Percepito per decenni come un impedimento all’atto amoroso e come un oggetto del mistero, il preservativo è stato a lungo oggetto di campagne informative rivolte al suo utilizzo frequente e a far capire al genere maschile quanto l’uso di contraccettivi fosse l’unica arma disponibile per arrestare la diffusione della piaga legata al virus Hiv.
Vinta con successo la lunga battaglia in Occidente, le stesse remore e gli stessi pregiudizi culturali attanagliano ora i paesi in via di sviluppo, dove la sola idea di convincere i maschietti ad indossare il preservativo appare ancora alla stregua di una chimera, per la gioia del virus Hiv e di una sovrappopolazione ormai diventata endemica.
Facendo leva sul Gentil Sesso, alcuni ricercatori sono in parte riusciti ad ovviare al problema, dando vita ad un particolare anello vaginale che, una volta indossato, consente di limare i rischi relativi alle infezioni da Hiv con punte statistiche in grado di spingersi fino al 30%.
Testato con successo su un campione pari a 4588 donne sieronegative residenti in Sudafrica, Malawi, Zimbabwe e Uganda, l’anello vaginale basa la sua efficacia sulla presenza di una componente battericida in grado di contrastare le infezioni trasmissibili attraverso il rapporto sessuale e riesce così a contenere la possibilità che il virus Hiv si trasmetta da uomo a donna, magari andando a comportare anche rischi per la prole in arrivo.

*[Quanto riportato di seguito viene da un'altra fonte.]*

(** The parameter list of an outcome, if it has one. *)
Definition valuesOf (o : Outcome) : option (list JsValue) :=
  match o with
  | Returned _ values => Some values
  | Thrown _ => None
  end.

(** The parameter list of a statement, from its operation, payload and
    filters alone. *)
Definition statementValues (o : Operation) (d : Data) (wh : list WhereClause)
    : list JsValue :=
  match o with
  | SELECT | DELETE => filterValues wh
  | UPDATE =>
      (map (fun key => getProp key (dataProps d)) (keysOf (dataProps d))
         ++ filterValues wh)%list
  | INSERT =>
      match asArray d with
      | [] => []
      | firstRow :: _ => cellsOf (keysOf firstRow) (asArray d)
      end
  end.

(** ** Calls that leave a statement as it is *)

(** The calls that add filters, set the projection or paginate. *)
Definition shapesSelectJoined (c : JCall) : bool :=
  match c with
  | JSelect _ | JWhere _ | JOrWhere _ | JLimit _ | JOffset _ => true
  | _ => false
  end.

(** The calls that set the projection or paginate. *)
Definition pagesOrProjectsJoined (c : JCall) : bool :=
  match c with
  | JSelect _ | JLimit _ | JOffset _ => true
  | _ => false
  end.

(** The calls that add filters or paginate. *)
Definition filtersOrPagesFiltering (c : FCall) : bool :=
  match c with
  | FWhere _ | FOrWhere _ | FLimit _ | FOffset _ => true
  | _ => false
  end.

(** The calls that paginate. *)
Definition pagesFiltering (c : FCall) : bool :=
  match c with
  | FLimit _ | FOffset _ => true
  | _ => false
  end.

(** ** Pagination and joins taken apart *)

Definition unpagedFiltering (b : Filtering.QueryBuilder) : Filtering.QueryBuilder :=
  Filtering.mkBuilder (Filtering._table b) (Filtering._operation b)
    (Filtering._data b) (Filtering._select b) (Filtering._where b)
    None None (Filtering._returning b).

Definition unpagedJoined (b : Joined.QueryBuilder) : Joined.QueryBuilder :=
  Joined.mkBuilder (Joined._table b) (Joined._operation b) (Joined._data b)
    (Joined._select b) (Joined._where b) (Joined._joins b)
    None None (Joined._returning b).

Definition limitText (l : option Z) : string :=
  match l with
  | Some n => " LIMIT " ++ showZ n
  | None => EmptyString
  end.

Definition offsetText (o : option Z) : string :=
  match o with
  | Some n => " OFFSET " ++ showZ n
  | None => EmptyString
  end.

Definition withJoins (joins : list JoinClause) (b : Joined.QueryBuilder)
    : Joined.QueryBuilder :=
  Joined.mkBuilder (Joined._table b) (Joined._operation b) (Joined._data b)
    (Joined._select b) (Joined._where b) joins
    (Joined._limit b) (Joined._offset b) (Joined._returning b).

(** One [ <KIND> JOIN ... ON ...] per join, in the order of the list. *)
Fixpoint joinsText (joins : list JoinClause) : string :=
  match joins with
  | [] => EmptyString
  | j :: rest => " " ++ Joined.renderJoin j ++ joinsText rest
  end.

(** ** Identifiers and payloads compared *)

(** A text without the occurrences of one character. *)
Fixpoint without (c : ascii) (s : string) : string :=
  match s with
  | EmptyString => EmptyString
  | String a rest =>
      if Ascii.eqb a c then without c rest else String a (without c rest)
  end.

Definition withDataJoined (d : Data) (b : Joined.QueryBuilder)
    : Joined.QueryBuilder :=
  Joined.mkBuilder (Joined._table b) (Joined._operation b) d
    (Joined._select b) (Joined._where b) (Joined._joins b)
    (Joined._limit b) (Joined._offset b) (Joined._returning b).

Definition withDataFiltering (d : Data) (b : Filtering.QueryBuilder)
    : Filtering.QueryBuilder :=
  Filtering.mkBuilder (Filtering._table b) (Filtering._operation b) d
    (Filtering._select b) (Filtering._where b)
    (Filtering._limit b) (Filtering._offset b) (Filtering._returning b).

(** Two records hold the same cells under the given keys. *)
Definition agreeOn (keys : list string) (row row' : Row) : Prop :=
  forall key, In key keys -> getProp key row = getProp key row'.

(** ** Adapters *)

(** [QueryResult] of [core/adapter.ts]. *)
Record QueryResult : Type := mkResult {
  rows : list Row;
  rowCount : Z
}.

(** What awaiting a promise gives: the value it is fulfilled with, or the
    message of the error it is rejected with (an exception thrown in an
    [async] function rejects its promise). *)
Inductive Settled (T : Type) : Type :=
| Fulfilled (result : T)
| Rejected (reason : string).
Arguments Fulfilled {T} result.
Arguments Rejected {T} reason.

(** [execute()]: the statement is compiled, handed to [this._adapter.query]
    and the rows of the answer are returned.  The adapter is given by its
    [query] method acting on the state [W] of the world it talks to. *)
Definition executeFiltering {W : Type}
    (query : string -> option (list JsValue) -> W -> W * Settled QueryResult)
    (b : Filtering.QueryBuilder) (w : W) : W * Settled (list Row) :=
  match Filtering.toSQL b with
  | Thrown message => (w, Rejected message)
  | Returned sql values =>
      let '(w, answer) := query sql (Some values) w in
      match answer with
      | Fulfilled result => (w, Fulfilled (rows result))
      | Rejected reason => (w, Rejected reason)
      end
  end.

Definition executeJoined {W : Type}
    (query : string -> option (list JsValue) -> W -> W * Settled QueryResult)
    (b : Joined.QueryBuilder) (w : W) : W * Settled (list Row) :=
  match Joined.toSQL b with
  | Thrown message => (w, Rejected message)
  | Returned sql values =>
      let '(w, answer) := query sql (Some values) w in
      match answer with
      | Fulfilled result => (w, Fulfilled (rows result))
      | Rejected reason => (w, Rejected reason)
      end
  end.

(** *** [DummyAdapter] *)

(** An element of [_logs]. *)
Record LogEntry : Type := mkLog {
  sql : string;
  params : list JsValue
}.

Module DummyAdapter.

(** The adapters of one transaction tree share one [_logs] array
    ([new DummyAdapter(this._logs)]), so the array is the state; what
    [console.log] prints is left out. *)
Definition Logs : Type := list LogEntry.

(** [query(sql, params)]; [params || []] for a missing [params]. *)
Definition query (text : string) (given : option (list JsValue)) (logs : Logs)
    : Logs * Settled QueryResult :=
  (push logs (mkLog text (match given with Some p => p | None => [] end)),
   Fulfilled (mkResult [] 0)).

Nel dettaglio, lo studio pubblicato sul New England Journal of Medicine ha mostrato una riduzione delle infezioni compresa tra il 27% e il 31% ed evidenziato come l’anello risulti particolarmente funzionale per le donne di età superiore ai 25 anni, dove il coefficiente di efficacia saliva fino al 37%; risultati più che soddisfacenti, in attesa che i maschietti si persuadano finalmente della necessità di indossare il preservativo.